■ **How to complete this task**: Within the records, tally the lines that contain "Second" and reply with that number only.

[Collected data]
(** ** Data *)

(** [struct mempool_hdr]: the two link fields of a free element. *)
Definition HDR_NEXT : Z := 0.
Definition HDR_NEXT_CHUNK : Z := 8.

Definition MEMPOOL_MAGIC : Z := 0x12911776.
Definition MEMPOOL_DEFAULT_CHUNKSIZE : Z := 128.
Definition MEMPOOL_INITIAL_OFFSET : Z := 0.
Definition MEMPOOL_SANITY_GLOBAL : Z := 0.
Definition MEMPOOL_SANITY_PERCPU : Z := 1.
Definition PGSIZE_2MB : Z := 2097152.

(** [struct mempool_datastore] (the spinlock and the name are left out: each
    operation below takes the lock around its datastore accesses). *)
Record mempool_datastore := mk_mempool_datastore {
  ds_magic : Z;
  ds_chunk_head : ptr;
  ds_buf : ptr;
  ds_nr_pages : Z;
  ds_nr_elems : Z;
  ds_elem_len : Z;
  ds_nostraddle : Z;
  ds_chunk_size : Z;
  ds_num_chunks : Z;
  ds_free_chunks : Z;
  ds_num_locks : Z;
  ds_iomap_addr : ptr;
  ds_iomap_offset : Z;
}.

#[export] Instance eta_mempool_datastore : Settable mempool_datastore :=
  λ r, mk_mempool_datastore (ds_magic r) (ds_chunk_head r) (ds_buf r) (ds_nr_pages r)
    (ds_nr_elems r) (ds_elem_len r) (ds_nostraddle r) (ds_chunk_size r) (ds_num_chunks r)
    (ds_free_chunks r) (ds_num_locks r) (ds_iomap_addr r) (ds_iomap_offset r).

(** [struct mempool].  The [datastore] pointer of a pool is the datastore value
    the operations take beside the pool. *)
Record mempool := mk_mempool {
  mp_head : ptr;
  mp_num_free : Z;
  mp_elem_len : Z;
  mp_magic : Z;
  mp_buf : ptr;
  mp_private_chunk : ptr;
  mp_sanity : Z;
  mp_nr_elems : Z;
  mp_nostraddle : Z;
  mp_chunk_size : Z;
  mp_iomap_addr : ptr;
  mp_iomap_offset : Z;
}.

#[export] Instance eta_mempool : Settable mempool :=
  λ r, mk_mempool (mp_head r) (mp_num_free r) (mp_elem_len r) (mp_magic r) (mp_buf r)
    (mp_private_chunk r) (mp_sanity r) (mp_nr_elems r) (mp_nostraddle r) (mp_chunk_size r)
    (mp_iomap_addr r) (mp_iomap_offset r).

(** Static storage: every field 0. *)
Definition mempool_zero : mempool := mk_mempool 0 0 0 0 0 0 0 0 0 0 0 0.
Definition mempool_datastore_zero : mempool_datastore :=
  mk_mempool_datastore 0 0 0 0 0 0 0 0 0 0 0 0 0.

(** A pool with the datastore it draws from. *)
Definition pool : Type := mempool_datastore * mempool.

(** ** Operations *)

(** Second stage allocator: refill from the spare chunk, else from the datastore. *)
Definition mempool_alloc_2 (m : heap) (P : pool) : option (ptr * pool) :=
  let '(mds, p) := P in
  if negb (mp_magic p =? MEMPOOL_MAGIC) then None else
  if negb (mp_head p =? NULL) then None else
  if negb (mp_private_chunk p =? NULL) then
    let h := mp_private_chunk p in
    next ← ld m h HDR_NEXT;
    Some (h, (mds, p <| mp_head := next |> <| mp_private_chunk := NULL |>))
  else
    let h := ds_chunk_head mds in
    if negb (h =? NULL) then
      next_chunk ← ld m h HDR_NEXT_CHUNK;
      next ← ld m h HDR_NEXT;
      Some (h, (mds <| ds_chunk_head := next_chunk |>
                    <| ds_free_chunks ::= λ n, n - 1 |>
                    <| ds_num_locks ::= λ n, n + 1 |>,
                p <| mp_head := next |>))
    else Some (NULL, (mds, p)).

Definition mempool_alloc (m : heap) (P : pool) : option (ptr * pool) :=
  let '(mds, p) := P in
  let h := mp_head p in
  if negb (h =? NULL) then
    next ← ld m h HDR_NEXT;
    Some (h, (mds, p <| mp_head := next |> <| mp_num_free ::= λ n, n - 1 |>))
  else mempool_alloc_2 m P.

(** Second stage free: the active list becomes the spare chunk, the previous
    spare chunk returns to the datastore. *)
Definition mempool_free_2 (m : heap) (P : pool) (elem : ptr) : option (heap * pool) :=
  let '(mds, p) := P in
  if negb (mp_num_free p =? mp_chunk_size p) then None else
  m ← sto m elem HDR_NEXT NULL;
  '(m, mds) ←
    (if negb (mp_private_chunk p =? NULL) then
       m ← sto m (mp_private_chunk p) HDR_NEXT_CHUNK (ds_chunk_head mds);
       Some (m, mds <| ds_chunk_head := mp_private_chunk p |>
                    <| ds_free_chunks ::= λ n, n + 1 |>
                    <| ds_num_locks ::= λ n, n + 1 |>)
     else Some (m, mds));
  Some (m, (mds, p <| mp_private_chunk := mp_head p |>
                   <| mp_head := elem |>
                   <| mp_num_free := 1 |>)).

Definition mempool_free (m : heap) (P : pool) (elem : ptr) : option (heap * pool) :=
  let '(mds, p) := P in
  if mp_num_free p <? mp_chunk_size p then
    m ← sto m elem HDR_NEXT (mp_head p);
    Some (m, (mds, p <| mp_num_free ::= λ n, n + 1 |> <| mp_head := elem |>))
  else mempool_free_2 m P elem.

(** [mempool_create]: attach a pool in static storage to an existing datastore.
    Attaching twice, or to a datastore that was never created, panics. *)
Definition mempool_create (mds : mempool_datastore) (p : mempool) (sanity_type sanity_id : Z) :
    option mempool :=
  if negb (ds_magic mds =? MEMPOOL_MAGIC) then None else
  if negb (mp_magic p =? 0) then None else
  Some (p <| mp_magic := MEMPOOL_MAGIC |>
          <| mp_buf := ds_buf mds |>
          <| mp_head := NULL |>
          <| mp_sanity := Z.lor (Z.shiftl sanity_type 16) sanity_id |>
          <| mp_nr_elems := ds_nr_elems mds |>
          <| mp_elem_len := ds_elem_len mds |>
          <| mp_nostraddle := ds_nostraddle mds |>
          <| mp_chunk_size := ds_chunk_size mds |>
          <| mp_iomap_addr := ds_iomap_addr mds |>
          <| mp_iomap_offset := ds_iomap_offset mds |>).

(** Index arithmetic of pools whose elements may straddle pages. *)
Definition mempool_idx_to_ptr (p : mempool) (idx elem_len : Z) : option ptr :=
  if negb (idx <? mp_nr_elems p) then None else
  if negb (mp_nostraddle p =? 0) then None else
  Some (u64 (mp_buf p + u32 (elem_len * idx) + MEMPOOL_INITIAL_OFFSET)).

■ **Written answer**: 2